Un appel à l’action collective
« Nous atteignons les limites d’une approche purement comptable du médicament », alerte Clarisse Lhoste, présidente de la Commission Accès du Leem, rappelant que ceux-ci ne représentent que 9 % de l’Ondam. La France doit défendre son attractivité pour les investissements en recherche et en production. Elle déplore que « beaucoup d’annonces politiques n’aient pas été suivies d’effets concrets », citant notamment les propositions faites dans le cadre de la mission Borne.
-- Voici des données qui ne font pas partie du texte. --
Definition set_warning_sent (u : UserData) (b : bool) : UserData :=
  mkUserData (user_id u) (username u) (expires_at u) b.

(** Truth value of an optional string: [None] and the empty string are false. *)
Definition str_truthy (s : option string) : bool :=
  match s with
  | Some s' => negb (String.eqb s' EmptyString)
  | None => false
  end.

Definition to_dict (u : UserData) : json :=
  JDict
    [ ("user_id", JInt (user_id u));
      ("username", match username u with Some s => JStr s | None => JNull end);
      ("expires_at",
        match expires_at u with
        | Some t => JStr (isoformat t)
        | None => JNull
        end);
      ("warning_sent", JBool (warning_sent u)) ].

(** [UserData.from_dict].  The record is typed: where Python would store a
    JSON value of another type in a field as it is, this raises [TypeError]. *)
Definition from_dict (data : json) : result UserData :=
  match data with
  | JDict d =>
      match dict_get String.eqb "user_id" d with
      | None => Raise KeyError
      | Some (JInt uid) =>
          match
            match dict_get String.eqb "username" d with
            | None | Some JNull => Ok None
            | Some (JStr s) => Ok (Some s)
            | Some _ => Raise TypeError
            end
          with
          | Raise e => Raise e
          | Ok uname =>
              match
                match dict_get String.eqb "expires_at" d with
                | None => Ok None
                | Some j =>
                    if truthy j then
                      match j with
                      | JStr s =>
                          match fromisoformat s with
                          | Some t => Ok (Some t)
                          | None => Raise ValueError
                          end
                      | _ => Raise TypeError
                      end
                    else Ok None
                end
              with
              | Raise e => Raise e
              | Ok e =>
                  match dict_get String.eqb "warning_sent" d with
                  | None => Ok (mkUserData uid uname e false)
                  | Some (JBool b) => Ok (mkUserData uid uname e b)
                  | Some _ => Raise TypeError
                  end
              end
          end
      | Some _ => Raise TypeError
      end
  | _ => Raise TypeError
  end.

(** The store of [DataManager]: a dict from user id to record. *)
Definition store : Type := list (Z * UserData).

(** The dict [save_data] hands to [json.dump]. *)
Definition dump_users (s : store) : json :=
  JDict (dict_of_items String.eqb
           (map (fun kv => (py_str (fst kv), to_dict (snd kv))) s)).

(** The dict comprehension of [load_data]; the first item that fails
    raises. *)
Fixpoint load_items (items : list (string * json)) (acc : store)
  : result store :=
  match items with
  | [] => Ok acc
  | (uid, udata) :: rest =>
      match py_int uid with
      | None => Raise ValueError
      | Some k =>
          match from_dict udata with
          | Raise e => Raise e
          | Ok u => load_items rest (dict_set Z.eqb k u acc)
          end
      end
  end.

Definition load_users (data : json) : result store :=
  match data with
  | JDict d => load_items d []
  | _ => Raise AttributeError
  end.

(** What [DATA_FILE] holds. *)
Inductive file_content : Type :=
| NoFile
| NotJson
| Json (data : json).

(** [DataManager.load_data]: on any exception the store stays as it was. *)
Definition load_data (f : file_content) (users0 : store) : store :=
  match f with
  | NoFile => users0
  | NotJson => users0
  | Json data =>
      match load_users data with
      | Ok s => s
      | Raise _ => users0
      end
  end.

(** ** Remaining time *)

Definition EXPIRED_MARKER : string := "⏰ Истекло".
Definition UNDER_A_MINUTE_MARKER : string := "< 1м".

(** [format_time_remaining(expires_at)], [now] being the value its call of
    [datetime.now()] returns. *)
Definition format_time_remaining (now expires : datetime) : string :=
  if expires <=? now then EXPIRED_MARKER
  else
    let delta := dt_sub expires now in
    let days := td_days delta in
    let hours := td_seconds delta / 3600 in
    let minutes := (td_seconds delta mod 3600) / 60 in
    let parts :=
      (if 0 <? days then [(py_str days ++ "д")%string] else [])
      ++ (if 0 <? hours then [(py_str hours ++ "ч")%string] else [])
      ++ (if (0 <? minutes) && (days =? 0)
          then [(py_str minutes ++ "м")%string] else []) in
    match parts with
    | [] => UNDER_A_MINUTE_MARKER
    | _ => join " " parts
    end.

(** ** The outside world *)

(** Texts the bot sends, by the place that builds them, with the values put
    into them. *)
Inductive message : Type :=
| MsgUserKick
| MsgAdminKick (uname : string) (uid : Z)
| MsgWarning (time_left : string)
| MsgAdminWarning (uname : string) (uid : Z) (time_left : string)
| MsgVipApproved (uname : string) (uid : Z)
| MsgApproved (uname expires_date time_left : string)
| MsgDeclined (uname : string) (uid : Z)
| MsgSubscriptionGranted (expires_date time_left : string)
| MsgBadIdentifier
| MsgIsVip
| MsgUserAdded (username_display : string)
| MsgError
| MsgHoursNotPositive
| MsgTryAgain
| MsgAccessGranted (username_display expires_date time_left : string)
| MsgBadNumber
| MsgNoAccess
| MsgTimeUpdated (username_display : string) (hours : pyfloat)
                 (expires_date time_left : string)
| MsgAdded (hours : pyfloat).

(** Requests to the collaborators.  [Decline] is the platform's refusal of a
    join request; [WriteDataFile] is the whole-file write of [save_data] and
    [WriteVipFile] that of [VIPManager.save_data]. *)
Inductive call : Type :=
| Approve (uid : Z)
| Decline (uid : Z)
| BanChatMember (chat_id uid : Z)
| UnbanChatMember (chat_id uid : Z)
| SendMessage (chat_id : Z) (m : message)
| Answer (chat_id : Z) (m : message)
| EditText (chat_id : Z) (m : message)
| CallbackAnswer (chat_id : Z) (m : option message)
| WriteDataFile (data : json)
| WriteVipFile (data : list Z).

Inductive UserManagement : Type :=
| waiting_for_user_id
| waiting_for_custom_hours
| waiting_for_vip_id.

(** The conversation context of one admin: the state and the data
    [user_id] and [action] kept with it. *)
Record FSMContext : Type := mkFSM {
  fsm_state : option UserManagement;
  fsm_user_id : option Z;
  fsm_action : option string
}.

Definition fsm_empty : FSMContext := mkFSM None None None.

(** The configuration of [config.py], the chat platform and the clock.
    A message template is the function its [format] call computes;
    [transport history c] tells whether the request [c], made after
    [history] (latest first), succeeds; [clock k] is what the [k]-th call of
    [datetime.now()] returns. *)
Record Env : Type := mkEnv {
  ADMIN_IDS : list Z;
  CHANNEL_ID : Z;
  CHANNEL_LINK : string;
  WARNING_HOURS : Q;
  SUBSCRIPTION_CONTACT : string;
  USER_KICK_MESSAGE : string -> string;
  WARNING_MESSAGE : string -> string -> string;
  APPROVED_MESSAGE : string -> string -> string -> string;
  DECLINED_MESSAGE : string -> string;
  USER_SUBSCRIPTION_GRANTED : string -> string -> string -> string;
  float_repr : pyfloat -> string;
  transport : list (call * bool) -> call -> bool;
  clock : nat -> datetime
}.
Vincent Guiraud-Chaumeil, trésorier du Leem et représentant de Pierre Fabre, appelle à protéger cette filière stratégique « qui a fait ses preuves durant la crise du Covid-19 ». Les intervenants ont formulé plusieurs pistes d’action autour de trois grands piliers : accélérer l’accès aux nouveaux traitements ; renforcer la recherche clinique ; et soutenir la production. Sur le premier, Clarisse Lhoste appelle à simplifier les procédures, harmoniser les systèmes d’évaluation des produits de santé dans l’Union européenne via la nouvelle procédure HTA (Health Technology Assesment), accélérer la procédure d’accès pour les vaccins, engager le système d’évaluation et de fixation des prix et renforcer la transparence et la coopération pour la gestion des pénuries. Pour faire de la France une terre d’accueil de l’innovation, elle réclame un fast-track européen de 31 jours pour les essais. Afin de renforcer la souveraineté industrielle, la dirigeante revendique une politique harmonisée des prix et des incitations fiscales. Chiffres à l’appui, elle alerte des faibles capacités de production : seuls 9,3 % des 431 nouvelles indications approuvées en Europe depuis 2020 ont a minima un site de fabrication en France. À l’aube des discussions budgétaires, les industriels appellent à une contractualisation équilibrée d’ici l’été. « Nous avons les atouts, il faut maintenant les transformer, conclut Clarisse Lhoste. La France doit redevenir un pays où l’on choisit d’investir. »
Par Juliette Badina
(1) Le baromètre 2025 se base sur un ensemble de données tirées de sources publiques et institutionnelles de références, d’études réalisées par le Leem et d’enquêtes réalisées auprès de ses adhérents
(2) Incluant l’accès de droit commun et l’accès précoce. Le nombre d’indications en phase de négociation de prix depuis plus de 500 jours a augmenté de 22 % sur un an.